> [TASK OBJECTIVE]: Nothing below is to be printed except the lines between the line holding "assert (Hlen : length object_pos = 3%nat)." and the line holding "by (rewrite !length_app, H;", inclusive, each exactly as it appears.

+ + + + +

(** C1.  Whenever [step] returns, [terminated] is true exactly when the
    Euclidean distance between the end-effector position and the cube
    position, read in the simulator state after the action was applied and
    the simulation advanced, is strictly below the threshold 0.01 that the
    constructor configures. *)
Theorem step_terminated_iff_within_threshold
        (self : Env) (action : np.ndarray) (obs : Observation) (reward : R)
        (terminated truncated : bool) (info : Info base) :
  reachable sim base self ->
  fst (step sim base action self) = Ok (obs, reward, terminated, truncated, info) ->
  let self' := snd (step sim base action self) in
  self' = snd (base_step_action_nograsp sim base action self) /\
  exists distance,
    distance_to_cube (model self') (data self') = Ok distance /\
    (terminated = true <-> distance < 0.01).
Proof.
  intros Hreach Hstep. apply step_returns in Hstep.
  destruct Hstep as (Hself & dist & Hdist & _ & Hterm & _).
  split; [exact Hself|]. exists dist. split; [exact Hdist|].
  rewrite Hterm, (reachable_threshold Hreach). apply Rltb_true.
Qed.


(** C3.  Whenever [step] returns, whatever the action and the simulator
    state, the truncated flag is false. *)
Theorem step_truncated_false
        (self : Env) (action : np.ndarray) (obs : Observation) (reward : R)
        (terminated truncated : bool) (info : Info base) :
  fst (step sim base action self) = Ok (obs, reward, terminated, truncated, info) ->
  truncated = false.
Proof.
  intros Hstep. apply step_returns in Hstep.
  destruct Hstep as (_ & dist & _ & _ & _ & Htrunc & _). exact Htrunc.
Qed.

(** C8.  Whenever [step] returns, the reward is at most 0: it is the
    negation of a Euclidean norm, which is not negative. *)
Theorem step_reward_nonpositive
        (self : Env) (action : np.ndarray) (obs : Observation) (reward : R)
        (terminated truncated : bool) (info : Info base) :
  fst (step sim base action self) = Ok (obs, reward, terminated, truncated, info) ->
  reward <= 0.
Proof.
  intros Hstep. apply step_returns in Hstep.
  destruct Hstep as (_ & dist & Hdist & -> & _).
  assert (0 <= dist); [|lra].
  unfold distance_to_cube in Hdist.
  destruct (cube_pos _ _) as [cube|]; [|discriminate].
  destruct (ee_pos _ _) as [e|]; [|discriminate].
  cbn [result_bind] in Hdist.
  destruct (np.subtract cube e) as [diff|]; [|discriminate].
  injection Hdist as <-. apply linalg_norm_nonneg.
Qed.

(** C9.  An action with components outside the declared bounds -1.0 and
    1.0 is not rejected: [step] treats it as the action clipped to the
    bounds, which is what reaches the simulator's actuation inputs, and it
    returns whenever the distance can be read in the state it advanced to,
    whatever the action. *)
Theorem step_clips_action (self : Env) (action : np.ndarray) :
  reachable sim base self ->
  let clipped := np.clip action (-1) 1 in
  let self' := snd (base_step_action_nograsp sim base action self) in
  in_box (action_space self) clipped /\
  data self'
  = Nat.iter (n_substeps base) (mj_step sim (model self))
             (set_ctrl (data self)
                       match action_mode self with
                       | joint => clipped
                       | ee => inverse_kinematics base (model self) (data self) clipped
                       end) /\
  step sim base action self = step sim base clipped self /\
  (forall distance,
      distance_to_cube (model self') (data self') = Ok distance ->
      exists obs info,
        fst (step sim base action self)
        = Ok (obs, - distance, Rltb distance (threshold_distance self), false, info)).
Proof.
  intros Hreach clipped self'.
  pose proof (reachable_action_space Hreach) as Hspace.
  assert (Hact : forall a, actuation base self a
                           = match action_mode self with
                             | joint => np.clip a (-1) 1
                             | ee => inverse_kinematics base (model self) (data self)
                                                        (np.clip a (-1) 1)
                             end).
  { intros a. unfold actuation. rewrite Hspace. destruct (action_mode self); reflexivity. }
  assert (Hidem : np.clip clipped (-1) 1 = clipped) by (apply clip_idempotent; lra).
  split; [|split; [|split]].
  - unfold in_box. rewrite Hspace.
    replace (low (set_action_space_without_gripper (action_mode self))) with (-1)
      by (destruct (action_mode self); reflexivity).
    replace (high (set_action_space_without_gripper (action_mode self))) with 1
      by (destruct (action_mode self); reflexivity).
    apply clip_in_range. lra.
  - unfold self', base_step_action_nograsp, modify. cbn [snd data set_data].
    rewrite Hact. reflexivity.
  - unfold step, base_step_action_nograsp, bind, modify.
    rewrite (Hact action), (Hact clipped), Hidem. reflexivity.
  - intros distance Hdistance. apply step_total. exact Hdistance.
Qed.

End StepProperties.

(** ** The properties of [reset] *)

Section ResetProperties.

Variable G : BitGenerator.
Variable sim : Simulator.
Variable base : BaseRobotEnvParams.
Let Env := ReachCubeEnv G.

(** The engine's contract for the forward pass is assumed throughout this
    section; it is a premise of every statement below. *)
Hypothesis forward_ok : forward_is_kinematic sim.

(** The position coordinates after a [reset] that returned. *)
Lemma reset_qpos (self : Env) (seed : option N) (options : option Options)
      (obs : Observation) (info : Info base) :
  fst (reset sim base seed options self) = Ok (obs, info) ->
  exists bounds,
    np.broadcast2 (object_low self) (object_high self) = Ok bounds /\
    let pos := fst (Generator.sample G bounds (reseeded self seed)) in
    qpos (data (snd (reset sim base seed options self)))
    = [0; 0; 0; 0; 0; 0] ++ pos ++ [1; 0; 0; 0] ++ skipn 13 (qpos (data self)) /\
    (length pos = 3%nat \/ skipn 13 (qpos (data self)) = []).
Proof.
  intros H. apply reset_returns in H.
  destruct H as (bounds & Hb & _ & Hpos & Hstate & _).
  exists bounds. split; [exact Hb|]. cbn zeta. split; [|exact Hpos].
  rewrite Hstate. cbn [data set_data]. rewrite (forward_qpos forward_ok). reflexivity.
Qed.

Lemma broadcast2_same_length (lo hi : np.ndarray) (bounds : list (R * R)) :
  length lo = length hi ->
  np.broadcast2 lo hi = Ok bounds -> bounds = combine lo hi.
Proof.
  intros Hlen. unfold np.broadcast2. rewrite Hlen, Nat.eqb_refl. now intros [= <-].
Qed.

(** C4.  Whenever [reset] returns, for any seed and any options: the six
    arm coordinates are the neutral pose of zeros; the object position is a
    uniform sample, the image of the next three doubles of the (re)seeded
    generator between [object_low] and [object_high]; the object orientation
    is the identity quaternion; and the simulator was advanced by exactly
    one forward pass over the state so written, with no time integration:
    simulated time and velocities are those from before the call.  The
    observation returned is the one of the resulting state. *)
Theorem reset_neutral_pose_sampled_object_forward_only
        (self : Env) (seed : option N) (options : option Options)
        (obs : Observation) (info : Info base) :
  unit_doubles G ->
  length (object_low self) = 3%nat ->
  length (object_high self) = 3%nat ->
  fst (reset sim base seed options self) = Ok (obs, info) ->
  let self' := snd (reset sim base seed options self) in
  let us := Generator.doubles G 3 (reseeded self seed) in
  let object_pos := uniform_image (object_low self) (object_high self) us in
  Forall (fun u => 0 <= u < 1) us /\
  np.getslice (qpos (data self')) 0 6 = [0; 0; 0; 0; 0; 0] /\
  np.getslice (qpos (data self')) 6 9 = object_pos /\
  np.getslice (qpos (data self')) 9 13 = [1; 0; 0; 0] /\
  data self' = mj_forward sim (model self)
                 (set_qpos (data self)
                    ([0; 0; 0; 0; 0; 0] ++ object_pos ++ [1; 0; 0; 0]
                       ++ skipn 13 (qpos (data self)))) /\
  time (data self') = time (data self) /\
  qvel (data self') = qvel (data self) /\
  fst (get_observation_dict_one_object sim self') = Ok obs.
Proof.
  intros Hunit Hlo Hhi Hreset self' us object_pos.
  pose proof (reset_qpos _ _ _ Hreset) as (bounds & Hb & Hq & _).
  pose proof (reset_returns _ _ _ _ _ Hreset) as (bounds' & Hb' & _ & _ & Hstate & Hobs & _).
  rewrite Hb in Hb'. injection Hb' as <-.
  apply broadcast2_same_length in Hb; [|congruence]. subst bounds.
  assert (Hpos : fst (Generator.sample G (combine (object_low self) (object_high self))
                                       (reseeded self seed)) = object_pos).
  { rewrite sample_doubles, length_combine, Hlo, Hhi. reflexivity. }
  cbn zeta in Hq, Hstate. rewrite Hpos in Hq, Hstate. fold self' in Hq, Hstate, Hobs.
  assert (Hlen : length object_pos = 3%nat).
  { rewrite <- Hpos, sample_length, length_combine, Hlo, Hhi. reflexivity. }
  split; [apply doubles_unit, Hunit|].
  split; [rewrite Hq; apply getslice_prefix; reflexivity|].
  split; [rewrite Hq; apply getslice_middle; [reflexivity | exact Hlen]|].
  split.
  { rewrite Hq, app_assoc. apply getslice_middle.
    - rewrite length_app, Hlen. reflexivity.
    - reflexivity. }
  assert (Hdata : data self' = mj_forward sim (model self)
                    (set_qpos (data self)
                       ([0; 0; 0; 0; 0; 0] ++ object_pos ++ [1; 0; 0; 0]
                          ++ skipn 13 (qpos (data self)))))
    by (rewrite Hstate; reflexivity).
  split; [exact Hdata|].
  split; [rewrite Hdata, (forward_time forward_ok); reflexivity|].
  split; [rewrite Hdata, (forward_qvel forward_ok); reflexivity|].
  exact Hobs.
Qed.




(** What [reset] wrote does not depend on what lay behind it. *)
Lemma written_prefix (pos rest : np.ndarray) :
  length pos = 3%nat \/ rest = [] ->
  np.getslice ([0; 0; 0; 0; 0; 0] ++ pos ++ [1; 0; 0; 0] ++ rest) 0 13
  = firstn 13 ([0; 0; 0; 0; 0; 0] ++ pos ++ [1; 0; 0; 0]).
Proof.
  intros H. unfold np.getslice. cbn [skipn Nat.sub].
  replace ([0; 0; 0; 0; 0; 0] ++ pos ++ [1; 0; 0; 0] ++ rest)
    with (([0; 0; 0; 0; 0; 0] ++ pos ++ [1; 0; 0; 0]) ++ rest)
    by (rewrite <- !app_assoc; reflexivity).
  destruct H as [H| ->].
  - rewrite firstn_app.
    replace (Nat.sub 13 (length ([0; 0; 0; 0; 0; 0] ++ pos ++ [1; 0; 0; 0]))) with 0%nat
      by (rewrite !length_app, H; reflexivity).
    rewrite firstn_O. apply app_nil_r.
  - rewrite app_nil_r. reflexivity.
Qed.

+ + + + +

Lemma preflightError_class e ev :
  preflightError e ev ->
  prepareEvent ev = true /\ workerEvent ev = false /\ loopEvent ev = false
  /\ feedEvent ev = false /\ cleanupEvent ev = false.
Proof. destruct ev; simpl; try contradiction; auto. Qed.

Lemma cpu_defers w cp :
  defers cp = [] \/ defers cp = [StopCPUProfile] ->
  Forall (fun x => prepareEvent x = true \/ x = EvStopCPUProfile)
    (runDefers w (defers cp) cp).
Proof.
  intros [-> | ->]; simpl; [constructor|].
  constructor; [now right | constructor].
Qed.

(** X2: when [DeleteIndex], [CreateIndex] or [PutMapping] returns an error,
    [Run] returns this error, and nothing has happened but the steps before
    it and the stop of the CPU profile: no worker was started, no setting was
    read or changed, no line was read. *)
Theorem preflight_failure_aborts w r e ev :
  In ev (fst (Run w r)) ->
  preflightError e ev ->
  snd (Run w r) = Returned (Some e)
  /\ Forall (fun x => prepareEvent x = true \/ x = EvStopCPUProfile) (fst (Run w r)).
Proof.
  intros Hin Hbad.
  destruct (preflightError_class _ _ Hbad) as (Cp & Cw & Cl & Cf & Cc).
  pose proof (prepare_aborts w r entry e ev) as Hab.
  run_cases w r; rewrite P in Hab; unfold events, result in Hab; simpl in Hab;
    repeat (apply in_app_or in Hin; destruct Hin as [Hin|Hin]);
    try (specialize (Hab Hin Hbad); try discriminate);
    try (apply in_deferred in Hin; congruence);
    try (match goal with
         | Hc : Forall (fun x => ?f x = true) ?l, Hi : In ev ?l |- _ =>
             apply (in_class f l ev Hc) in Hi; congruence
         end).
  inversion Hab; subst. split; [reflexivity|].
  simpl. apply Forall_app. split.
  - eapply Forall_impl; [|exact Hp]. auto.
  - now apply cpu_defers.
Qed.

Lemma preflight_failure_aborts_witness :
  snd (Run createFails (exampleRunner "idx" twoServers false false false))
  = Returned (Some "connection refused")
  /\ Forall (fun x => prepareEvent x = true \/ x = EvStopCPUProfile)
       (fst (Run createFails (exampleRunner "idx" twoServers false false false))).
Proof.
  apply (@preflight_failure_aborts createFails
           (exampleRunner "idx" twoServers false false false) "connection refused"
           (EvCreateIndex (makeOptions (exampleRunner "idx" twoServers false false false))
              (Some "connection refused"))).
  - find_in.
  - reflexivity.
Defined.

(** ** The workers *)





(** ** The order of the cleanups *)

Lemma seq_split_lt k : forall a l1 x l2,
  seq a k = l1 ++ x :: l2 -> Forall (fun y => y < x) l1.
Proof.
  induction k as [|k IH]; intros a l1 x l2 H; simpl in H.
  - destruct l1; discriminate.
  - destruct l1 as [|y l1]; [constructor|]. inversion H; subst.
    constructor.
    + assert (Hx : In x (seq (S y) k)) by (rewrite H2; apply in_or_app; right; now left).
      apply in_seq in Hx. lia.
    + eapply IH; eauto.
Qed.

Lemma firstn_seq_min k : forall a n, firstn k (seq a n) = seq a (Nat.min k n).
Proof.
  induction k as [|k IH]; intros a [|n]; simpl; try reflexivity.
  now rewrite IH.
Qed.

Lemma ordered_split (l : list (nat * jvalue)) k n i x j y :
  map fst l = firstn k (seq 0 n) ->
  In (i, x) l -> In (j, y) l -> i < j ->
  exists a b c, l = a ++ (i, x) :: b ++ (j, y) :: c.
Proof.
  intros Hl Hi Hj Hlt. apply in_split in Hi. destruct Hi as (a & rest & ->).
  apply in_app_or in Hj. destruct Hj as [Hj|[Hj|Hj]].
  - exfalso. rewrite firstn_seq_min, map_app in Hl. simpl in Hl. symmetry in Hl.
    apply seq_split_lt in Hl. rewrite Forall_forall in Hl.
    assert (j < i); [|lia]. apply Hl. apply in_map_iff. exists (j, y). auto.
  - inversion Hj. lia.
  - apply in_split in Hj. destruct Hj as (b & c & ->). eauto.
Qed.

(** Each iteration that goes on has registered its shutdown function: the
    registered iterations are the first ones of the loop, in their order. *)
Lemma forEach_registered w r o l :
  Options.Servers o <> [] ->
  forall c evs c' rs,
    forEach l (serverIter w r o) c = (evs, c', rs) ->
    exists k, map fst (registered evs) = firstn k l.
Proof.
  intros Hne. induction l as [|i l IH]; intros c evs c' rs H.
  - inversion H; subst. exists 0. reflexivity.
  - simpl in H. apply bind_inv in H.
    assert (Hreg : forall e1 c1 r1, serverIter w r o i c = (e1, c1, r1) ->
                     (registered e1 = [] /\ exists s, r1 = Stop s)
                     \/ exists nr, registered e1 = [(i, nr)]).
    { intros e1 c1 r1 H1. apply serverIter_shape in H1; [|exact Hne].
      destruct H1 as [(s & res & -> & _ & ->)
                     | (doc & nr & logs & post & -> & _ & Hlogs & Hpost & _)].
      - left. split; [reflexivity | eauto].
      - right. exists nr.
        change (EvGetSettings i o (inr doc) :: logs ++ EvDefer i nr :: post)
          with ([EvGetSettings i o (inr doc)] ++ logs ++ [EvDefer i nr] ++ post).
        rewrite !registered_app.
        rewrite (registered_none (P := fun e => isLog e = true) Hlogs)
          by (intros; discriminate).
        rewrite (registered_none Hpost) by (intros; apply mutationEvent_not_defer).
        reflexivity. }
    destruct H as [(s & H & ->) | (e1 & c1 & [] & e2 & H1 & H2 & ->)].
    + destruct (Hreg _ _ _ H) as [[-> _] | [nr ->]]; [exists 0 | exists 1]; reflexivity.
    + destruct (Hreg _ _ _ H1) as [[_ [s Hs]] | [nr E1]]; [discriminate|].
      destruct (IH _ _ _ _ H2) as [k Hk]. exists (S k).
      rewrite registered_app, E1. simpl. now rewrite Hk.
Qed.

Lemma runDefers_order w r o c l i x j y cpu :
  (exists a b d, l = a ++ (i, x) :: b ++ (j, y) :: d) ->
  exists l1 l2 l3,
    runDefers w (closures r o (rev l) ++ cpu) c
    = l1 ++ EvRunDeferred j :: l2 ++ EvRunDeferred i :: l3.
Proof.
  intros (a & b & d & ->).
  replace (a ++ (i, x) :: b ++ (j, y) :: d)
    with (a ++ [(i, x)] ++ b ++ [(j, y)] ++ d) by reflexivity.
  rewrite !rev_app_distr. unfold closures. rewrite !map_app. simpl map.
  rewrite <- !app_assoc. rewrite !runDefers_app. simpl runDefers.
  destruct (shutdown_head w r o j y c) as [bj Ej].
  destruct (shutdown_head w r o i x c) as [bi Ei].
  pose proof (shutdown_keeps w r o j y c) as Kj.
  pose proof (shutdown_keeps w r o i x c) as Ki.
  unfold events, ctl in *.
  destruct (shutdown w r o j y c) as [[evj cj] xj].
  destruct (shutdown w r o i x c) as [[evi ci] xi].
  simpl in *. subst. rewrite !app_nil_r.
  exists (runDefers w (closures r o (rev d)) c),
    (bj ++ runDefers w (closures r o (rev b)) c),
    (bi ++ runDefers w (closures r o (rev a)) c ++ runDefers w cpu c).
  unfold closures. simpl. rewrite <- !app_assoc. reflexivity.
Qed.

+ + + + +

> [SOLUTION]:
  assert (Hlen : length object_pos = 3%nat).
  { rewrite <- Hpos, sample_length, length_combine, Hlo, Hhi. reflexivity. }
  split; [apply doubles_unit, Hunit|].
  split; [rewrite Hq; apply getslice_prefix; reflexivity|].
  split; [rewrite Hq; apply getslice_middle; [reflexivity | exact Hlen]|].
  split.
  { rewrite Hq, app_assoc. apply getslice_middle.
    - rewrite length_app, Hlen. reflexivity.
    - reflexivity. }
  assert (Hdata : data self' = mj_forward sim (model self)
                    (set_qpos (data self)
                       ([0; 0; 0; 0; 0; 0] ++ object_pos ++ [1; 0; 0; 0]
                          ++ skipn 13 (qpos (data self)))))
    by (rewrite Hstate; reflexivity).
  split; [exact Hdata|].
  split; [rewrite Hdata, (forward_time forward_ok); reflexivity|].
  split; [rewrite Hdata, (forward_qvel forward_ok); reflexivity|].
  exact Hobs.
Qed.




(** What [reset] wrote does not depend on what lay behind it. *)
Lemma written_prefix (pos rest : np.ndarray) :
  length pos = 3%nat \/ rest = [] ->
  np.getslice ([0; 0; 0; 0; 0; 0] ++ pos ++ [1; 0; 0; 0] ++ rest) 0 13
  = firstn 13 ([0; 0; 0; 0; 0; 0] ++ pos ++ [1; 0; 0; 0]).
Proof.
  intros H. unfold np.getslice. cbn [skipn Nat.sub].
  replace ([0; 0; 0; 0; 0; 0] ++ pos ++ [1; 0; 0; 0] ++ rest)
    with (([0; 0; 0; 0; 0; 0] ++ pos ++ [1; 0; 0; 0]) ++ rest)
    by (rewrite <- !app_assoc; reflexivity).
  destruct H as [H| ->].
  - rewrite firstn_app.
    replace (Nat.sub 13 (length ([0; 0; 0; 0; 0; 0] ++ pos ++ [1; 0; 0; 0]))) with 0%nat
      by (rewrite !length_app, H; reflexivity).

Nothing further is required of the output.